“You can’t be what you can’t see”
It feels like change is the only constant in today’s society. 2016 was full of truly shocking political events, that have shaken the collective consciousness, whatever side of the fence you sit on.
In a time defined by change it seems apt that the International Women’s Day 2017 theme is #BeBoldForChange; reminding us that change can - of course - be a powerful force for good.
Our industry doesn’t have a great track record when it comes to representing women and acknowledging the existence of difference. This isn’t just a gender story - the LGBT community, ethnic minorities, differently abled and transgendered people - are all hugely underrepresented groups in mainstream media.
Play a little Google Image game; search ‘CEO’ and see how far you have to scroll to find a woman. Try ‘family’ and you’ll discover a sea of hetro-normative, traditional family units – most of whom are white.
Herein lies the problem. Most of the influential story-tellers in our world are middle class, white men, as are the clients they are servicing, and this lack of diversity certainly shows in the work they produce.
At its best, design, advertising and branding can capture the zeitgeist, offer an alternative point of view, hold a mirror up to the world, and inspire us to think, feel and act differently. Nothing is more captivating than a great story, and the best stories ignite a fire inside us and impact the way we look at the world.

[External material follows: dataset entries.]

(** ** Unsubscribing and closing *)

Lemma Unsubscribe_same_subjects id cb ok c e c' : Unsubscribe id cb ok c = Ret (e, c') → same_subjects c c'.
Proof.
  unfold Unsubscribe. intros Hu. destruct (subs c !! id) as [s|]; [|done].
  destruct (closeOnce s); [by injection Hu as <- <-|].
  assert (∀ f g, (∀ s, subject (f s) = subject s) → (∀ s, subject (g s) = subject s) →
    same_subjects c (upd_sub id f (upd_sub id g (upd_sub id set_once c)))) as Hall.
  { intros f g Hf Hg. repeat (eapply same_subjects_trans; [|by apply same_subjects_upd]). by apply same_subjects_refl. }
  destruct (active s); cbn [negb] in Hu; [|injection Hu as <- <-; by apply same_subjects_upd].
  destruct (chanClosed s); [done|]. destruct cb; [done|]. cbv zeta in Hu.
  specialize (Hall (λ s, drain (close_chan s)) (set_active false) (λ s, drain_subject (close_chan s)) (λ s, eq_refl)).
  destruct (conn _); [destruct ok|]; injection Hu as <- <-; exact Hall.
Qed.

Lemma unsubscribing_goes h w ok c :
  client_ok c → holds c h → conn c = Some w →
  ∃ c', unsubscribing (h_id h) ok c = Ret c' ∧ client_ok c' ∧ clientCloseOnce c' = clientCloseOnce c ∧
    conn c' = Some (w ++ (if ok then [unsub_frame (h_subject h)] else [])) ∧
    (∀ g, holds c g → h_id g ≠ h_id h → holds c' g) ∧
    ∃ s, subs c' !! h_id h = Some s ∧ subject s = h_subject h ∧ handled s = h_got h ∧ msgChan s = [] ∧ active s = false ∧ chanClosed s = true.
Proof.
  intros Hc (Hin & s & Hs & H1 & H2 & H3 & H4 & H5) Hw. unfold unsubscribing.
  destruct (Unsubscribe_run c _ s w ok Hc Hs H4 H3 Hw) as (c' & s' & E & Hc' & Hs' & Hoth & F1 & F2 & F3 & F4 & F5 & F6 & _).
  rewrite E. cbn [obind snd]. exists c'. split_and!; try done.
  - unfold Unsubscribe in E. repeat case_match; simplify_eq; done.
  - rewrite F6. unfold unsub_frame. by rewrite H1.
  - intros g (Gin & x & Hx & Hg) Hne. split; [|exists x; by rewrite Hoth].
    rewrite F5. destruct ok; [|done]. apply elem_of_remove_id; [apply (cl_nodup c Hc)|done].
  - exists s'. split_and!; try done; [|by rewrite F1].
    apply Unsubscribe_same_subjects in E. specialize (E (h_id h)). rewrite Hs, Hs' in E. cbn in E. congruence.
Qed.

(** ** Subscribing *)

Lemma discard_once id c c' : discard id c = Ret c' → clientCloseOnce c' = clientCloseOnce c.
Proof. unfold discard. intros Hd. cbv zeta in Hd. repeat case_match; by simplify_eq. Qed.

Lemma begin_once attempt subj cap ok c b c' :
  subscribe_begin attempt subj cap ok c = Ret (b, c') → clientCloseOnce c' = clientCloseOnce c.
Proof.
  intros Hb. unfold subscribe_begin in Hb. cbv zeta in Hb.
  set (c0 := if (0 <? attempt)%Z then drop_old_ack subj c else c) in *.
  assert (clientCloseOnce c0 = clientCloseOnce c) as <-.
  { unfold c0, drop_old_ack, confirm. destruct (0 <? attempt)%Z; [by destruct (pendingSubs c !! subj)|done]. }
  clearbody c0. cbn [new_subscription register_ack] in Hb.
  destruct (conn _); [destruct ok|]; [by injection Hb as <- <-| |by injection Hb as <- <-].
  destruct (discard _ _) as [d| |] eqn:Hd; [|done..]. injection Hb as <- <-. by apply discard_once in Hd as ->.
Qed.

Lemma begin_goes attempt subj cap ok c b c' :
  (0 < cap)%Z → client_ok c → is_Some (conn c) → subscribe_begin attempt subj cap ok c = Ret (b, c') →
  match b with
  | Waiting id _ => id = fresh c ∧ goes [] [sub_frame subj] c c' ∧ holds c' (mkHeld id subj cap [])
  | Failed _ => goes [] [] c c'
  end.
Proof.
  intros Hcap Hc [l Hl] Hb.
  pose proof (begin_once _ _ _ _ _ _ _ Hb) as Hcl.
  destruct (subscribe_begin_spec attempt subj cap ok c Hcap Hc) as (b' & d & E & Hd & Hspec).
  rewrite Hb in E. injection E as <- <-. pose proof (subscribe_begin_others attempt subj cap ok c b c') as Hoth.
  assert (∀ h x, subscriptions c' = subscriptions c ++ x → holds c h → holds c' h) as Hold.
  { intros h x Hx (Hin & s & Hs & H). pose proof (cl_subs c Hc _ _ Hs) as [Hlt _].
    split; [rewrite Hx; set_solver|]. exists s. rewrite Hoth by (done || lia). done. }
  destruct b as [id ack|e].
  - destruct Hspec as (_ & -> & _ & (l' & Hl' & Hw) & Hlist & Hs & _). rewrite Hl in Hl'. injection Hl' as <-.
    split_and!; [done| |].
    + constructor; [done| |done|].
      * rewrite Hl. intros w [= <-]. eexists. split; [exact Hw|]. rewrite talk_app. f_equal. by apply talk_frame.
      * intros h Hh. exists h. split; [by eapply Hold|apply advanced_refl].
    + split; [cbn; rewrite Hlist; set_solver|]. eexists. split; [exact Hs|]. done.
  - destruct Hspec as (Hw & [(E & _)|(_ & _ & _ & Hlist & _)]); [congruence|].
    constructor; [done| |done|].
    + rewrite Hw. intros w Hw'. exists w. by rewrite app_nil_r.
    + intros h Hh. exists h. split; [|apply advanced_refl]. apply (Hold h []); [by rewrite app_nil_r|done].
Qed.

But why does it matter? Doesn’t everyone ignore billboards and block ads anyway? It does matter. A lot. In the wise words of...a few people, (the quote has many alleged authors!) ‘You can’t be, what you can’t see’. This means that the under or misrepresentation of certain groups is dangerous.
When people can’t see themselves represented in the world around them they feel ostracised. Particularly if you are part of an already side-lined minority, struggling to come to terms with something as challenging as disability or non-confirmative gender. No one likes being left out.

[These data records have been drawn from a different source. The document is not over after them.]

(** While the test waits on its channel the goroutine that publishes makes its turns. *)
Inductive moment := Background (e : happening) | PublisherTurn (ctx_done write_ok : bool).

Definition channel_text (i : Z) : gostring := str "消息 " ++ itoa (i + 1).

Fixpoint meanwhile (ms : list moment) (i : Z) : script Z :=
  match ms with
  | [] => mret i
  | Background e :: ms => wait [e];; meanwhile ms i
  | PublisherTurn ctx_done ok :: ms =>
      if (i <? 3)%Z
      then _ ← publish ctx_done ok (str "test.channel.msg") (channel_text i); meanwhile ms (i + 1)
      else meanwhile ms i
  end.

(** The loop labelled [loop]: [turns] are what happens before each turn of [select] in the
    two seconds; the time-out follows. The result is [count], with the number of
    publications made. *)
Fixpoint channel_loop (turns : list (list moment)) (count i : Z) : script (Z * Z) :=
  match turns with
  | [] => mret (count, i)
  | ms :: turns =>
      i ← meanwhile ms i;
      msg ← receive;
      match msg with
      | None => channel_loop turns count i
      | Some _ => if (3 <=? count + 1)%Z then mret (count + 1, i)%Z else channel_loop turns (count + 1) i
      end
  end.

Record channel_test := mkChannelTest {
  ch_connect_done : bool; ch_sub : Z → round; ch_turns : list (list moment); ch_unsub : bool;
}.
Definition testChannelSubscription (keyHex : gostring) (t : channel_test) : ending (Z * Z) :=
  test_main keyHex (ch_connect_done t)
    (subscribed (subscribe_chan (str "test.channel.*") 10 (background (ch_sub t))) (ch_unsub t) (λ _,
     channel_loop (ch_turns t) 0 0)).

(** The two tests that publish in a loop. *)
Definition publish_turn (subj : gostring) (text : Z → gostring) (ok : Z → bool) (es : Z → list happening) (i : Z) : script unit :=
  _ ← publish false (ok i) subj (text i); wait (es i).

Definition stats_of (m : Meters) : script ClientStats := λ p, do s ← GetStats m (cli p); Ret (inl s, p).

Record reconnect_test := mkReconnectTest {
  rt_now : Z; rt_sub : Z → round; rt_ok : Z → bool; rt_pause : Z → list happening; rt_unsub : bool;
}.
Definition testAutoReconnect (keyHex : gostring) (m : Meters) (t : reconnect_test) : ending ClientStats :=
  test_main keyHex false
    (call (λ c, Ret (set_link (EnableAutoReconnect (5 * second) (link c)) c));;
     subscribed (subscribe false (str "test.reconnect.*") (background (rt_sub t))) (rt_unsub t) (λ _,
     times 2 0 (publish_turn (str "test.reconnect.hello") channel_text (rt_ok t) (rt_pause t));;
     stats_of m)).

Record statistics_test := mkStatisticsTest {
  st_connect_done : bool; st_sub : Z → round; st_ok : Z → bool; st_pause : Z → list happening;
  st_process : list happening; st_unsub : bool;
}.
Definition testStatistics (keyHex : gostring) (m : Meters) (t : statistics_test) : ending ClientStats :=
  test_main keyHex (st_connect_done t)
    (subscribed (subscribe false (str "test.stats.*") (background (st_sub t))) (st_unsub t) (λ _,
     times 100 0 (publish_turn (str "test.stats.data") (λ _, str "message") (st_ok t) (st_pause t));;
     wait (st_process t);;
     stats_of m)).

(** [main]: the four tests; the first one that fails ends the program. *)
Definition followed {A} (x : ending A) (rest : outcome (option (stop CE DE))) : outcome (option (stop CE DE)) :=
  do r ← x; match r.1 with inl _ => rest | inr s => Ret (Some s) end.
Definition comprehensive_main (keyHex : gostring) (now : Z) (t1 : context_test) (t2 : channel_test)
    (t3 : reconnect_test) (t4 : statistics_test) : outcome (option (stop CE DE)) :=
  do m ← new_meters now;
  followed (testContextSupport keyHex t1)
    (followed (testChannelSubscription keyHex t2)
       (followed (testAutoReconnect keyHex m t3) (followed (testStatistics keyHex m t4) (Ret None)))).

(** ** [robustness_test] *)

(** The case the loop's [select] takes: the tick with its clock and the outcomes of the ten
    writes, the statistics, a message, [time.After]. *)
Inductive robust_case := RTick (now : gostring) (ok : Z → bool) | RStats | RMessage | RAfter.

Definition robust_subject (i : Z) : gostring := str "test.robustness.msg." ++ itoa i.
Definition robust_text (i : Z) (now : gostring) : gostring := str "Test message " ++ itoa i ++ str " at " ++ now.
Definition testDuration : Z := (3 * 60 * second)%Z.

Definition robust_turn (e : robust_case) : script bool :=
  match e with
  | RTick now ok =>
      times 10 0 (λ i, _ ← publish false (ok i) (robust_subject i) (robust_text i now); mret tt);; mret true
  | RStats => mret true
  | RMessage => _ ← receive; mret true
  | RAfter => mret false
  end.

(** [turns]: the time elapsed when the loop's condition is tested, what happens until a case
    is ready, the case. *)
Fixpoint robust_loop (turns : list (Z * list happening * robust_case)) : script unit :=
  match turns with
  | [] => throw Running
  | (elapsed, es, e) :: turns =>
      if (elapsed <? testDuration)%Z
      then wait es;; goes_on ← robust_turn e; if (goes_on : bool) then robust_loop turns else mret tt
      else mret tt
  end.

(** The verification at the end: the goroutines and the bytes allocated, before and after. *)
Definition no_goroutine_leak (initialGoroutines finalGoroutines : Z) : bool :=
  negb (5 <? finalGoroutines - initialGoroutines)%Z.
Definition memDeltaMB (initialAlloc finalAlloc : Z) : float64 :=
  ((float_of_int finalAlloc + fopp (float_of_int initialAlloc)) / kilo / kilo)%float.
Definition no_memory_leak (initialAlloc finalAlloc : Z) : bool :=
  negb (fltb (float_of_int 10) (memDeltaMB initialAlloc finalAlloc)).

Record robust_env := mkRobustEnv {
  ro_sub : Z → round; ro_turns : list (Z * list happening * robust_case); ro_unsub : bool;
  ro_goroutines : Z * Z; ro_alloc : Z * Z;
}.
Definition robustness_main (keyHex : gostring) (env : robust_env) : ending (bool * bool) :=
  connected_main NewAESBlockCrypt Dial keyHex "208.81.129.186:4000"
    (subscribed (subscribe_chan (str "test.robustness.>") 100 (background (ro_sub env))) (ro_unsub env) (λ _,
     robust_loop (ro_turns env);;
     mret (no_goroutine_leak (ro_goroutines env).1 (ro_goroutines env).2,
           no_memory_leak (ro_alloc env).1 (ro_alloc env).2))).

(** ** [h264_subscriber] *)

(** The frame and byte counters, and the frames that were reported. *)
Record tally := mkTally { frameCount : Z; totalBytes : Z; reported : list Z }.
Definition tally_message (msg : Delivery) (t : tally) : tally :=
  let n := int64 (frameCount t + 1) in
  mkTally n (int64 (totalBytes t + len (msgData msg)))
    (if (Z.rem n 100 =? 1)%Z then reported t ++ [n] else reported t).

(** The loop: the channel is never closed, so it never returns. *)
Fixpoint tally_loop (turns : list (list happening)) (t : tally) : script tally :=
  match turns with
  | [] => mret t
  | es :: turns =>
      wait es;;
      msg ← receive;
      tally_loop turns (match msg with Some m => tally_message m t | None => t end)
  end.
Definition h264_subscriber_main (keyHex : gostring) (sub : Z → round) (turns : list (list happening)) (ok : bool) : ending unit :=
  connected_main NewAESBlockCrypt Dial keyHex "208.81.129.186:4000"
    (subscribed (subscribe_chan (str "h264.stream") 1000 (background sub)) ok (λ _,
     _ ← tally_loop turns (mkTally 0 0 []); throw Running)).

(** ** [ping_server] and [ping_pong] *)

(** [main] of the server: it never ends; the callback is in [PingPong]. *)
Definition ping_server_main (addrEnv keyHex : gostring) (sub : Z → round) (es : list happening) (ok : bool) : ending unit :=
  connected_prog NewAESBlockCrypt Dial Fatal (environment_key keyHex) false
    (if decide (addrEnv = []) then str "localhost:4000" else addrEnv)
    (subscribed (subscribe false (str "ping.>") (background sub)) ok (λ _, wait es;; throw Running)).

(** [PingPongTest.Run] around its loop, which is the machine of [PingPong]. *)
Definition ping_Run {A} (clientID serverAddr keyHex : gostring) (sub : Z → round) (settle : list happening) (ok : bool)
    (loop : subid → script A) : ending A :=
  connected_prog NewAESBlockCrypt Dial ErrorReturn (environment_key keyHex) false serverAddr
    (r ← subscribe false (str "ping." ++ clientID ++ str ".response") (background sub);
     id ← or_stop ErrorReturn r;
     deferring (unsubscribing id ok) (wait settle;; loop id)).
End tests.

(** ** [test-udp-receiver] *)

(** What [ReadFromUDP] returns. *)
Inductive datagram := NoData | ReadError | Received (n : Z).
#[global] Instance datagram_eq_dec : EqDecision datagram.
Proof. solve_decision. Defined.
Record udp_counts := mkUdpCounts { packetCount : Z; totalPackets : Z; udp_bytes : Z; udp_shown : list Z }.

(** The loop of [main]; the flag says that it has returned. *)
Fixpoint udp_loop (l : list datagram) (c : udp_counts) : udp_counts * bool :=
  match l with
  | [] => (c, false)
  | NoData :: l => udp_loop l c
  | ReadError :: l => (c, true)
  | Received n :: l =>
      let packetCount := int64 (packetCount c + 1) in
      let totalPackets := int64 (totalPackets c + 1) in
      udp_loop l (mkUdpCounts packetCount totalPackets (int64 (udp_bytes c + n))
        (if (packetCount <=? 10)%Z || (Z.rem packetCount 100 =? 0)%Z then udp_shown c ++ [totalPackets] else udp_shown c))
  end.

(** ** Programs with one subscription *)

(** [l] is written and the subscription [id] to [subj] is the only one. *)
Definition one (l : list (list byte)) (id : subid) (subj : gostring) (p : Proc) : Prop :=
  ∃ h, h_id h = id ∧ h_subject h = subj ∧ at_work l [h] [] p.

Section one.
Context {CE DE : Type}.
Abbreviation post A := (A + stop CE DE → Proc → Prop).

Lemma one_advanced l fin id subj ms h held' p p' :
  h_id h = id → h_subject h = subj → Forall2 (advanced ms) [h] held' → at_work l held' [] p → p = p' → fin = @nil Held → one l id subj p'.
Proof.
  intros <- <- (h' & ? & (E1 & E2 & _) & Hnil & ->)%Forall2_cons_inv_l Hw <- _. apply Forall2_nil_inv_l in Hnil as ->.
  by exists h'.
Qed.

Lemma wp_wait_one es l id subj (Q : post unit) p :
  one l id subj p → (∀ p', one l id subj p' → Q (inl tt) p') → wp (wait es) Q p.
Proof.
  intros (h & E1 & E2 & Hp) HQ. eapply wp_wait; [exact Hp|]. intros held' p' Hw Hadv. apply HQ. by eapply (one_advanced l []).
Qed.

Lemma wp_publish_one ctx ok s data l id subj (Q : post (option client_error)) p :
  one l id subj p →
  (∀ e p', one (l ++ if publishes ctx ok s data then [pub_frame s data] else []) id subj p' →
     bool_decide (e = None) = publishes ctx ok s data → Q (inl e) p') →
  wp (publish ctx ok s data) Q p.
Proof.
  intros (h & E1 & E2 & Hp) HQ. eapply wp_publish; [exact Hp|]. intros e p' Hw _ He _. apply HQ; [by exists h|].
  destruct (publishes ctx ok s data); [by apply bool_decide_true, He|]. apply bool_decide_false. intros Hn. by apply He in Hn.
Qed.

Lemma wp_receive_one l id subj (Q : post (option Delivery)) p :
  one l id subj p → (∀ m p', one l id subj p' → Q (inl m) p') → wp receive Q p.
Proof. intros (h & E1 & E2 & Hp) HQ. eapply wp_receive; [exact Hp|]. intros m p' Hw. apply HQ. by exists h. Qed.

Lemma wp_subscribed_one {A} ctx subj env ok (rest : subid → prog CE DE A) (Q : post A) p :
  at_work [] [] [] p →
  (∀ id j p', (1 <= j <= 3)%nat → one (replicate j (sub_frame subj)) id subj p' → wp (rest id) (afterwards (unsubscribing id ok) Q) p') →
  (∀ e p', Q (inr (Fatal (NotSubscribed e))) p') →
  wp (subscribed (subscribe ctx subj env) ok rest) Q p.
Proof.
  intros Hp H1 H2. eapply wp_subscribed; [exact Hp| |intros e held' j p' _ _; apply H2].
  intros id got held' ms j p' Hj Hadv Hw. apply Forall2_nil_inv_l in Hadv as ->. apply (H1 id j); [done|].
  by exists (mkHeld id subj 100 got).
Qed.

Lemma wp_subscribed_chan_one {A} subj cap env ok (rest : subid → prog CE DE A) (Q : post A) p :
  (0 < cap)%Z → at_work [] [] [] p →
  (∀ id j p', (1 <= j <= 3)%nat → chan p' = Some (id, mkChan [] cap 0) → one (replicate j (sub_frame subj)) id subj p' →
     wp (rest id) (afterwards (unsubscribing id ok) Q) p') →
  (∀ e p', Q (inr (Fatal (NotSubscribed e))) p') →
  wp (subscribed (subscribe_chan subj cap env) ok rest) Q p.
Proof.
  intros Hcap Hp H1 H2. eapply wp_subscribed_chan; [exact Hcap|exact Hp| |intros e held' j p' _ _; apply H2].
  intros id got held' ms j p' Hj Hadv Hch Hw. apply Forall2_nil_inv_l in Hadv as ->. apply (H1 id j); [done..|].
  by exists (mkHeld id subj cap got).
Qed.

(** The two deferred calls. *)
Lemma end_one {A} (ok : bool) l id subj (Q : post A) (a : A) p :
  one l id subj p →
  (∀ p' h, h_subject h = subj → closed_client (l ++ if ok then [unsub_frame subj] else []) [h] (cli p') → Q (inl a) p') →
  afterwards (unsubscribing id ok) (afterwards closing Q) (inl a) p.
Proof.
  intros (h & <- & <- & Hp) HQ. eapply (end_unsubscribe ok _ [] h []); [exact Hp|]. intros p1 H1.
  eapply end_close; [exact H1|]. intros p2 H2. by apply (HQ p2 h).
Qed.

(** A loop of publications: those that go out are written, in order. *)
Definition sent_in (subj : gostring) (text : Z → gostring) (ok : Z → bool) (n : Z) : list (list byte) :=
  concat (map (λ i, if publishes false (ok i) subj (text i) then [pub_frame subj (text i)] else []) (seqZ 0 n)).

To make a brand inclusive, designers needs to step out of their collective world view and gather insight from the people they’re designing experiences for. It’s all very well reading consumer trend publications, but true, rich insight comes from talking to people one-on-one.
We get up close and personal with consumers regularly, and the outcome is always surprising, insightful and helps to guide our creative thinking.

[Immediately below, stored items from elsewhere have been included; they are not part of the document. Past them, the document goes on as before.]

(** X4. Between Checkpoints [isLaterThan] is transitive. *)
Theorem isLaterThan_checkpoints_transitive (a b c : Checkpoint.t) :
  isLaterThan StringToNumber a b = true ->
  isLaterThan StringToNumber b c = true ->
  isLaterThan StringToNumber a c = true.
Proof.
  rewrite !isLaterThan_checkpoints. unfold checkpointBefore.
  intros [[Hab Hc1]|[x [y [Hx [Hy Hxy]]]]] [[Hbc Hc2]|[y' [z [Hy' [Hz Hyz]]]]].
  - left. split; [congruence | eapply string_compare_trans; eauto].
  - right. exists y', z. repeat split; congruence.
  - right. exists x, y. repeat split; congruence.
  - right. exists x, z. repeat split; try assumption.
    assert (y = y') by congruence. subst. eapply string_compare_trans; eauto.
Qed.

End Order.

Lemma isLaterThan_checkpoints_transitive_witness :
  (isLaterThan (fun _ => None)
     (Checkpoint.mk "a" (Some "10"%string) (Some "1"%string) None None None)
     (Checkpoint.mk "b" (Some "20"%string) (Some "2"%string) None None None) = true
   /\ isLaterThan (fun _ => None)
        (Checkpoint.mk "b" (Some "20"%string) (Some "2"%string) None None None)
        (Checkpoint.mk "c" (Some "20"%string) (Some "3"%string) None (Some "1m"%string) None)
      = true)
  /\ isLaterThan (fun _ => None)
       (Checkpoint.mk "a" (Some "10"%string) (Some "1"%string) None None None)
       (Checkpoint.mk "c" (Some "20"%string) (Some "3"%string) None (Some "1m"%string) None)
     = true.
Proof.
  split; [split; reflexivity|].
  exact (isLaterThan_checkpoints_transitive (fun _ => None)
           (Checkpoint.mk "a" (Some "10"%string) (Some "1"%string) None None None)
           (Checkpoint.mk "b" (Some "20"%string) (Some "2"%string) None None None)
           (Checkpoint.mk "c" (Some "20"%string) (Some "3"%string) None
              (Some "1m"%string) None)
           eq_refl eq_refl).
Defined.

Section Latest.

Variable StringToNumber : string -> option Z.

Abbreviation later := (isLaterThan StringToNumber).
Abbreviation step := (latestCheckpointStep StringToNumber).

Lemma fold_step_elem (requested : Position.t) (cks : list Checkpoint.t)
    (latest : Checkpoint.t) :
  exists r, fold_left (step requested) cks (Some latest) = Some r
            /\ (r = latest \/ r ∈ cks).
Proof.
  revert latest. induction cks as [|k cks IH]; intros latest.
  - exists latest. auto.
  - cbn [fold_left latestCheckpointStep].
    destruct (later requested k);
      [|destruct (isEarlierThan StringToNumber latest k)].
    + destruct (IH latest) as [r [Hr [Heq|Hin]]]; exists r; split; auto.
      right. now apply list_elem_of_further.
    + destruct (IH latest) as [r [Hr [Heq|Hin]]]; exists r; split; auto.
      right. now apply list_elem_of_further.
    + destruct (IH k) as [r [Hr [Heq|Hin]]]; exists r; split; auto.
      * right. subst. apply list_elem_of_here.
      * right. now apply list_elem_of_further.
Qed.

(** X5. On a page that is not empty [determineLatestCheckpointBefore]
    always selects a Checkpoint, and one of the page, wherever the
    requested position lies; it selects none exactly on the empty page. *)
Theorem determineLatestCheckpointBefore_of_page
    (requested : Position.t) (edges : list Edge) :
  match determineLatestCheckpointBefore StringToNumber requested edges with
  | Some latest => edges <> [] /\ latest ∈ toCheckpoint <$> edges
  | None => edges = []
  end.
Proof.
  unfold determineLatestCheckpointBefore.
  destruct edges as [|edge edges]; [reflexivity|].
  rewrite fmap_cons. cbn [fold_left latestCheckpointStep].
  destruct (fold_step_elem requested (toCheckpoint <$> edges) (toCheckpoint edge))
    as [r [-> [Heq|Hin]]]; (split; [discriminate|]).
  - subst. apply list_elem_of_here.
  - now apply list_elem_of_further.
Qed.

Lemma fold_step_latest (requested : Position.t) (cks seen : list Checkpoint.t)
    (latest : Checkpoint.t) :
  later requested latest = false ->
  (forall c, c ∈ seen -> later requested c = false -> later latest c = false) ->
  exists r,
    fold_left (step requested) cks (Some latest) = Some r
    /\ later requested r = false
    /\ forall c, c ∈ seen ++ cks -> later requested c = false -> later r c = false.
Proof.
  revert seen latest. induction cks as [|k cks IH]; intros seen latest Hreq Hseen.
  - exists latest. rewrite app_nil_r. auto.
  - cbn [fold_left latestCheckpointStep].
    replace (seen ++ k :: cks) with ((seen ++ [k]) ++ cks)
      by (now rewrite <- app_assoc).
    destruct (later requested k) eqn:Hk.
    + apply IH; [exact Hreq|].
      intros c [Hc|Hc]%elem_of_app; [now apply Hseen|].
      apply list_elem_of_singleton in Hc. subst. congruence.
    + unfold isEarlierThan. destruct (later latest k) eqn:Hlk; simpl.
      * apply IH; [exact Hk|].
        intros c [Hc|Hc]%elem_of_app Hu.
        -- destruct (later k c) eqn:Hkc; [|reflexivity].
           pose proof (isLaterThan_checkpoints_transitive StringToNumber _ _ _ Hlk Hkc).
           rewrite (Hseen c Hc Hu) in *. discriminate.
        -- apply list_elem_of_singleton in Hc. subst.
           apply (isLaterThan_strict StringToNumber k k).
      * apply IH; [exact Hreq|].
        intros c [Hc|Hc]%elem_of_app Hu; [now apply Hseen|].
        apply list_elem_of_singleton in Hc. now subst.
Qed.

Take our recent work as an example; customer insight was crucial to the success of a project we did for Mexican beer brand, Tecate. By spending time with consumers exploring the true meaning of masculinity for young men in Mexico, we found our preconceptions were challenged and as a result the direction of our work completely changed.
Work that’s based on human truths has the potential to be game-changing – let’s look at some of the game changers of the last year. These brands all take an inclusive approach and address issues such as gender, disability and representation of women.
Lego: This brand has made massive steps forward by creating a range of female mini-figure sets that celebrate female achievement in traditionally male dominated arenas. There are scientists, women in Nasa and more. This shows young girls what they can be.
Milk makeup: Introducing a gender-neutral range of make-up that pushes individuality, versatility and a low maintenance approach to beauty, rather than perfection. As the brand says: “At Milk Makeup, there are no rules.”
Maltesers Paralympic campaign: This campaign takes a refreshing approach by looking at the ‘lighter side’ of serious disability. But demonstrating how disability lives in everyday, ordinary situations, it becomes relatable, but most importantly, disability becomes part of the story, not the whole story itself.
& Other Stories: Celebrating the love affair between fashion and the transgender community, the high-street brand featured transgender models in their latest campaign photography, and the results are stunning.
BrewDog’s ‘No Label’ Beer: The world’s first ‘non-binary, post gender beer’ – demonstrating how product development can be a powerful way to overcome stereotyping. Designed to reflect the diversity of London's Soho area and champion inclusivity, No Label, is brewed using hops that have changed sex from female to male flowers before being harvested. This is BrewDog’s way of saying: our beer can be whatever the hell it wants to be, and so can everyone else.
Our industry has a responsibility to represent and talk to everyone. With some starting to make the right changes, #BeBoldForChange should be a mantra for us all this year.